_YOUR GOAL_: From the first line to the last, write out the records exactly.

---- DATA RECORDS

(* ===== verification/Roles.v ===== *)
(** * Agent roles and identities ([src/src/icode/roles.py])

    The closed role table, the form of ticket and agent identifiers, and the
    registry that issues identities.  A registry operation that raises may
    already have changed the registry, so every such operation returns the
    state next to its result. *)

From S2P Require Import Prelude PyText PyVal.

(** ** The role table *)
Definition ROLE_PLANNER := u "planner".
Definition ROLE_EXECUTOR := u "executor".
Definition ROLE_REVIEWER := u "reviewer".
Definition ROLE_VERIFIER := u "verifier".
Definition ROLE_AUDITOR := u "auditor".

Record AgentRole := mkAgentRole {
  ar_name : pystr;
  ar_may_write : bool;
  ar_conclusions_kind : pystr
}.

Definition may_delegate (r : AgentRole) : bool := false.

Definition ROLE_CONCLUSION_KIND : list (pystr * pystr) :=
  [ (ROLE_PLANNER, u "plan"); (ROLE_EXECUTOR, u "execution"); (ROLE_REVIEWER, u "review");
    (ROLE_VERIFIER, u "verification"); (ROLE_AUDITOR, u "audit") ].

Definition _ROLES : list (pystr * AgentRole) :=
  [ (ROLE_PLANNER, mkAgentRole ROLE_PLANNER false (u "plan"));
    (ROLE_EXECUTOR, mkAgentRole ROLE_EXECUTOR true (u "execution"));
    (ROLE_REVIEWER, mkAgentRole ROLE_REVIEWER false (u "review"));
    (ROLE_VERIFIER, mkAgentRole ROLE_VERIFIER false (u "verification"));
    (ROLE_AUDITOR, mkAgentRole ROLE_AUDITOR false (u "audit")) ].

#[global] Arguments _ROLES : simpl never.

Definition role (name : pyval) : result AgentRole :=
  match name with
  | PyStr s => match dget s _ROLES with
               | Some r => Ok r
               | None => Err (RoleError "unknown_role")
               end
  | _ => Err (RoleError "unknown_role")
  end.

Definition read_only_roles : list pystr :=
  sorted_set (λ s, s) (dkeys (filter (λ p, ar_may_write p.2 = false) _ROLES)).

(** ** Identifier forms *)
(** [[A-Za-z0-9._-]] *)
Definition ticket_char (c : N) : bool :=
  is_alnum_ascii c || (c =? 46)%N || (c =? 95)%N || (c =? 45)%N.
Definition ticket_core (s : pystr) : bool := full_cls ticket_char 1 (Some 64) s.
(** [_TICKET_RE.match], the pattern [^[A-Za-z0-9._-]{1,64}$]. *)
Definition ticket_re (s : pystr) : bool := dollar ticket_core s.

Definition hash_char : N := 35%N.
(** [_AGENT_ID_RE] between [^] and [$]: a role name, a ticket and 1 to 6 digits,
    joined by ["#"], which none of the three contains. *)
Definition agent_id_core (s : pystr) : bool :=
  match split_on hash_char s with
  | [r; t; o] => dhas r _ROLES && ticket_core t && full_cls is_digit 1 (Some 6) o
  | _ => false
  end.
Definition agent_id_re (s : pystr) : bool := dollar agent_id_core s.

Definition is_valid_ticket_id (ticket_id : pyval) : bool :=
  match ticket_id with PyStr s => ticket_re s | _ => false end.

(** [int(text)] on a text of ASCII digits, after Python removed the blanks
    around it. *)
Definition py_int (s : pystr) : Z := Z.of_N (digits_value (strip s)).

Definition parse_agent_id (agent_id : pyval) : result (pystr * pystr * Z) :=
  match agent_id with
  | PyStr s =>
    if agent_id_re s then
      match split_on hash_char s with
      | [prefix; ticket; ordinal] => Ok (prefix, ticket, py_int ordinal)
      | _ => Err (ValueError "unpack")
      end
    else Err (RoleError "invalid_agent_id")
  | _ => Err (RoleError "invalid_agent_id")
  end.

(** ** Identities *)
Record AgentIdentity := mkAgentIdentity {
  ai_agent_id : pystr;
  ai_role : pystr;
  ai_ticket_id : pystr;
  ai_ordinal : Z
}.

#[export] Instance AgentRole_eq_dec : EqDecision AgentRole.
Proof. solve_decision. Defined.
#[export] Instance AgentIdentity_eq_dec : EqDecision AgentIdentity.
Proof. solve_decision. Defined.

(** The constructor with its [__post_init__]. *)
Definition AgentIdentity_new (agent_id role_name ticket_id : pystr) (ordinal : Z)
  : result AgentIdentity :=
  '(prefix, ticket, ord) ← parse_agent_id (PyStr agent_id);
  _ ← role (PyStr role_name);
  _ ← raise_if (negb (ticket_re ticket_id)) (RoleError "invalid_ticket");
  _ ← raise_if (negb ((1 <=? ordinal)%Z && (ordinal <=? 999999)%Z)) (RoleError "invalid_ordinal");
  _ ← raise_if ((prefix ≠s role_name) || (ticket ≠s ticket_id) || negb (ord =? ordinal)%Z)
        (RoleError "agent_id_mismatch");
  Ok (mkAgentIdentity agent_id role_name ticket_id ordinal).

Definition identity_may_write (i : AgentIdentity) : result bool :=
  r ← role (PyStr (ai_role i)); Ok (ar_may_write r).

(** ** The registry *)
Record RoleRegistry := mkRoleRegistry {
  rr_identities : list (pystr * AgentIdentity);
  rr_ordinals : list ((pystr * pystr) * Z)
}.
Definition RoleRegistry_init : RoleRegistry := mkRoleRegistry [] [].

(** [f"{role}#{ticket}#{ordinal}"] *)
Definition format_agent_id (r t : pystr) (n : Z) : pystr :=
  r ++ [hash_char] ++ t ++ [hash_char] ++ dec_z n.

--------

_ANSWER SECTION_:
(* ===== verification/Roles.v ===== *)
(** * Agent roles and identities ([src/src/icode/roles.py])

    The closed role table, the form of ticket and agent identifiers, and the
    registry that issues identities.  A registry operation that raises may
    already have changed the registry, so every such operation returns the
    state next to its result. *)

From S2P Require Import Prelude PyText PyVal.

(** ** The role table *)
Definition ROLE_PLANNER := u "planner".
Definition ROLE_EXECUTOR := u "executor".
Definition ROLE_REVIEWER := u "reviewer".
Definition ROLE_VERIFIER := u "verifier".
Definition ROLE_AUDITOR := u "auditor".

Record AgentRole := mkAgentRole {
  ar_name : pystr;
  ar_may_write : bool;
  ar_conclusions_kind : pystr
}.

Definition may_delegate (r : AgentRole) : bool := false.

Definition ROLE_CONCLUSION_KIND : list (pystr * pystr) :=
  [ (ROLE_PLANNER, u "plan"); (ROLE_EXECUTOR, u "execution"); (ROLE_REVIEWER, u "review");
    (ROLE_VERIFIER, u "verification"); (ROLE_AUDITOR, u "audit") ].

Definition _ROLES : list (pystr * AgentRole) :=
  [ (ROLE_PLANNER, mkAgentRole ROLE_PLANNER false (u "plan"));
    (ROLE_EXECUTOR, mkAgentRole ROLE_EXECUTOR true (u "execution"));
    (ROLE_REVIEWER, mkAgentRole ROLE_REVIEWER false (u "review"));
    (ROLE_VERIFIER, mkAgentRole ROLE_VERIFIER false (u "verification"));
    (ROLE_AUDITOR, mkAgentRole ROLE_AUDITOR false (u "audit")) ].

#[global] Arguments _ROLES : simpl never.

Definition role (name : pyval) : result AgentRole :=
  match name with
  | PyStr s => match dget s _ROLES with
               | Some r => Ok r
               | None => Err (RoleError "unknown_role")
               end
  | _ => Err (RoleError "unknown_role")
  end.

Definition read_only_roles : list pystr :=
  sorted_set (λ s, s) (dkeys (filter (λ p, ar_may_write p.2 = false) _ROLES)).

(** ** Identifier forms *)
(** [[A-Za-z0-9._-]] *)
Definition ticket_char (c : N) : bool :=
  is_alnum_ascii c || (c =? 46)%N || (c =? 95)%N || (c =? 45)%N.
Definition ticket_core (s : pystr) : bool := full_cls ticket_char 1 (Some 64) s.
(** [_TICKET_RE.match], the pattern [^[A-Za-z0-9._-]{1,64}$]. *)
Definition ticket_re (s : pystr) : bool := dollar ticket_core s.

Definition hash_char : N := 35%N.
(** [_AGENT_ID_RE] between [^] and [$]: a role name, a ticket and 1 to 6 digits,
    joined by ["#"], which none of the three contains. *)
Definition agent_id_core (s : pystr) : bool :=
  match split_on hash_char s with
  | [r; t; o] => dhas r _ROLES && ticket_core t && full_cls is_digit 1 (Some 6) o
  | _ => false
  end.
Definition agent_id_re (s : pystr) : bool := dollar agent_id_core s.

Definition is_valid_ticket_id (ticket_id : pyval) : bool :=
  match ticket_id with PyStr s => ticket_re s | _ => false end.

(** [int(text)] on a text of ASCII digits, after Python removed the blanks
    around it. *)
Definition py_int (s : pystr) : Z := Z.of_N (digits_value (strip s)).

Definition parse_agent_id (agent_id : pyval) : result (pystr * pystr * Z) :=
  match agent_id with
  | PyStr s =>
    if agent_id_re s then
      match split_on hash_char s with
      | [prefix; ticket; ordinal] => Ok (prefix, ticket, py_int ordinal)
      | _ => Err (ValueError "unpack")
      end
    else Err (RoleError "invalid_agent_id")
  | _ => Err (RoleError "invalid_agent_id")
  end.

(** ** Identities *)
Record AgentIdentity := mkAgentIdentity {
  ai_agent_id : pystr;
  ai_role : pystr;
  ai_ticket_id : pystr;
  ai_ordinal : Z
}.

#[export] Instance AgentRole_eq_dec : EqDecision AgentRole.
Proof. solve_decision. Defined.
#[export] Instance AgentIdentity_eq_dec : EqDecision AgentIdentity.
Proof. solve_decision. Defined.

(** The constructor with its [__post_init__]. *)
Definition AgentIdentity_new (agent_id role_name ticket_id : pystr) (ordinal : Z)
  : result AgentIdentity :=
  '(prefix, ticket, ord) ← parse_agent_id (PyStr agent_id);
  _ ← role (PyStr role_name);
  _ ← raise_if (negb (ticket_re ticket_id)) (RoleError "invalid_ticket");
  _ ← raise_if (negb ((1 <=? ordinal)%Z && (ordinal <=? 999999)%Z)) (RoleError "invalid_ordinal");
  _ ← raise_if ((prefix ≠s role_name) || (ticket ≠s ticket_id) || negb (ord =? ordinal)%Z)
        (RoleError "agent_id_mismatch");
  Ok (mkAgentIdentity agent_id role_name ticket_id ordinal).

Definition identity_may_write (i : AgentIdentity) : result bool :=
  r ← role (PyStr (ai_role i)); Ok (ar_may_write r).

(** ** The registry *)
Record RoleRegistry := mkRoleRegistry {
  rr_identities : list (pystr * AgentIdentity);
  rr_ordinals : list ((pystr * pystr) * Z)
}.
Definition RoleRegistry_init : RoleRegistry := mkRoleRegistry [] [].

(** [f"{role}#{ticket}#{ordinal}"] *)
Definition format_agent_id (r t : pystr) (n : Z) : pystr :=
  r ++ [hash_char] ++ t ++ [hash_char] ++ dec_z n.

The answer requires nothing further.